Is it happening with all your systems or some particular one? (Obviously, it's optimal if we could reproduce using a canned/downloadable strategy or a simple script.) With all portfolios or just this? With all data ranges or some? With Fidelity data only or with other provider? How about playing with other NL settings? etc.

The more observations, the better the chances to track the problem down and help you.
profile picture

LenMoz

#3
I had hoped a quick scan of the code might find the conditions leading to that MessageBox. If many scenarios cause it then not much help. It does occur instantly when the Evaluate button is clicked.

I think I found it. On the "Select Training Data" tab, the "Lead Bars" value was set too low. I had set it based on the Input Script, forgetting that the Output Script needed additional leading bars.

This question is about NeuroLab. Is there a way to choose a data date range for training(besides inside the scripts)?

It would be useful if that MessageBox included the name of the "given key." That may have simplified my diagnosis.
profile picture

Eugene

#4
QUOTE:
I think I found it. On the "Select Training Data" tab, the "Lead Bars" value was set too low.
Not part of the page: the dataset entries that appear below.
(** * TCGA-Histology-Hub: the slide download pipeline, embedded and verified

    The development follows [download_tcga_slides_by_type_and_projects.py]
    (the instrumented pipeline, with retry and patient filtering) and
    [gdc-WSI-downloader.py] (the plain pipeline).  Python functions become
    Rocq functions of the same name; code that touches the file system, the
    network or the log threads an explicit [world]; code that can raise
    returns a [result]. *)

From Stdlib Require Import ZArith List String Ascii Bool Lia Permutation DecimalString DecimalPos Sorted.
From Stdlib.Strings Require Import Byte.
From stdpp Require Import gmap strings.
Import ListNotations.

Local Open Scope string_scope.
Local Open Scope list_scope.

(** ** Exceptions and results *)

(** The exception classes the pipeline can meet.  The four constructors
    [ConnectionError], [Timeout], [HTTPError] and [ChunkedEncodingError] are
    the subclasses of [requests.exceptions.RequestException]; the four
    [*Error] constructors on paths are subclasses of [OSError]. *)
Inductive exn : Type :=
| IndexError
| KeyError (key : string)
| ValueError (msg : string)
| JSONDecodeError
| FileNotFoundError (path : string)
| FileExistsError (path : string)
| IsADirectoryError (path : string)
| NotADirectoryError (path : string)
| ConnectionError
| Timeout
| HTTPError (status : nat)
| ChunkedEncodingError
| RetryError (last : exn)
| TypeError (msg : string)
| OverflowError.

Inductive result (A : Type) : Type :=
| Ok (a : A)
| Raise (e : exn).
Arguments Ok {A} a.
Arguments Raise {A} e.

(** ** Data model: the records of a catalog response *)

(** One element of a hit's ["cases"] list. *)
Record case_entry : Type := mk_case { submitter_id : option string }.

(** A hit of the [/files] query.  Every field is a dictionary key that may be
    missing ([None]); present values have the type the catalog gives them. *)
Record file_record : Type := mk_file {
  file_id : option string;
  file_name : option string;
  md5sum : option string;
  case_id : option string;
  file_size : option Z;
  data_format : option string;
  experimental_strategy : option string;
  cases : option (list case_entry)
}.

(** [defaultdict(list)]: keys in insertion order, each with its list. *)
Definition patient_groups : Type := list (string * list file_record).

(** ** Grouping stage *)

Module Grouping.

(** Python truth value of a string and of an optional list. *)
Definition truthy_str (s : string) : bool := negb (s =? "").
I had set it based on the Input Script, forgetting that the Output Script needed additional leading bars.


Good to know that.

QUOTE:
It would be useful if that MessageBox included the name of the "given key." That may have simplified my diagnosis.
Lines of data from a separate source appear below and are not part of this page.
(** * openmensa-parser-berlin: a shallow embedding of the parser and its
      XML serializer, and the properties of the specification checked
      against it.

    Go strings are byte sequences: they are modelled by [string] (a list of
    [ascii], one per byte).  Slices are lists; a slice written through an
    index is a list updated with [<[i:=x]>], and the run-time panic of an
    out-of-range index is an explicit [Panic].  Panics, log lines and sleeps
    are explicit values of the result. *)

From Stdlib Require Import ZArith Ascii String List Sorted.
From stdpp Require Import base tactics option list sorting strings gmap.

(** ** Go strings *)

Module GoString.

(** [a < b] on Go strings: byte-wise lexicographic order. *)
Definition lt (a b : string) : bool := String.ltb a b.

(** The byte of a character as a number, [0 .. 255]. *)
Definition code (c : ascii) : Z := Z.of_N (N_of_ascii c).

(** [[]byte(s)] *)
Definition bytes (s : string) : list ascii := list_ascii_of_string s.

(** [string(bs)] *)
Definition of_bytes (bs : list ascii) : string := string_of_list_ascii bs.

(** [strings.ContainsRune(s, r)] for an ASCII rune [r]: one byte. *)
Fixpoint contains_byte (c : ascii) (s : string) : bool :=
  match s with
  | EmptyString => false
  | String x s' => if Ascii.eqb x c then true else contains_byte c s'
  end.

(** [strings.Replace(s, old, new, 1)] for one-byte [old] and [new]: only
    the first occurrence is replaced. *)
Fixpoint replace_first (old new : ascii) (s : string) : string :=
  match s with
  | EmptyString => EmptyString
  | String x s' =>
      if Ascii.eqb x old then String new s'
      else String x (replace_first old new s')
  end.

(** [strings.Join(l, sep)] *)
Fixpoint join (l : list string) (sep : string) : string :=
  match l with
  | [] => ""
  | [x] => x
  | x :: l' => x +:+ sep +:+ join l' sep
  end.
The thing is, not only a KeyNotFoundException may arise in this routine. For whatever reason, the developer decided not to scare away users here by throwing a standard exception dialog.
profile picture

LenMoz

#5
I'm a big guy. I wouldn't be scared. ;-)

A message should at least be useful. This one may as well have said the ubiquitous, "An error has occurred", from my perspective.
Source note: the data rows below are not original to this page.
(** * PagerMon reader.js: line decoding, fragment reassembly and delivery

    A shallow embedding of [client/reader.js].  The script reads the
    output of multimon-ng line by line, classifies every line as POCSAG,
    FLEX or EAS, extracts an address and a message with regular
    expressions, reassembles fragmented FLEX messages through the global
    object [frag], and posts every accepted message to the PagerMon
    server, retrying failed posts with exponential back-off.

    Layout of the development:
    - [JsString]: strings as sequences of UTF-16 code units and the
      String.prototype methods the script calls;
    - [Regex]: a backtracking matcher with capture groups, following the
      ECMAScript matching order; [Patterns]: the regex literals of the
      script;
    - [Js]: the few JavaScript values the handler manipulates;
    - [Reader]: the line handler, with its effects made explicit;
    - [Sender]: the retrying [sendPage];
    - [View]: the family of a line and the FLEX frame it carries, in the
      words of the design; [Samples]: lines, a configuration and a world
      to run the handler on;
    - the properties of the matcher, of the handler and of the sender. *)

From Stdlib Require Import ZArith NArith Lia String Ascii DecimalString.
From stdpp Require Import base option list gmap.
From Equations Require Import Equations.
It is still strange to me that the message does not occur on the In-Sample data, which should have the same issue. Why would that be?

Again,
QUOTE:
This question is about NeuroLab. Is there a way to choose a data date range for training(besides inside the scripts)?

"

profile picture

LenMoz

#6
In the User Guide Help file, (NeuroLab/Select Training Data), I find:

QUOTE:
Important!

The Training Period is [currently] bar-based, not date-based. This is an important distinction if you select a DataSet that contains symbols with varying date ranges. For simplicity, assume that your DataSet has two symbols, YHOO and IBM. Selecting 50% of data for training means that you are selecting 50% of the available data in both sets. Depending on the data provider, YHOO data could start in 1996, but in 1962 (or earlier) for IBM. Assuming the year is 2010, the in-sample data for IBM would include data from 1962 to 1986, but from 1996 to 2003 for YHOO. In other words, you would be "accidentally" training the network with out-of-sample data with respect to IBM

To avoid this, we recommend creating DataSets of symbols that are synchronized by Starting Date for the purpose of training, if necessary.


How do I create a DataSet that is synchronized by Starting Date?
profile picture

Eugene

#7
QUOTE:
To avoid this, we recommend creating DataSets of symbols that are synchronized by Starting Date for the purpose of training, if necessary.


I guess the User Guide is pretty straight here, talking about not putting stocks like LNKD with almost anything else in your list. The Yahoo/MSN providers allow to specify the starting date for a DataSet. While it's proved to be suboptimal in practice, here (only) it sounds like a useful feature.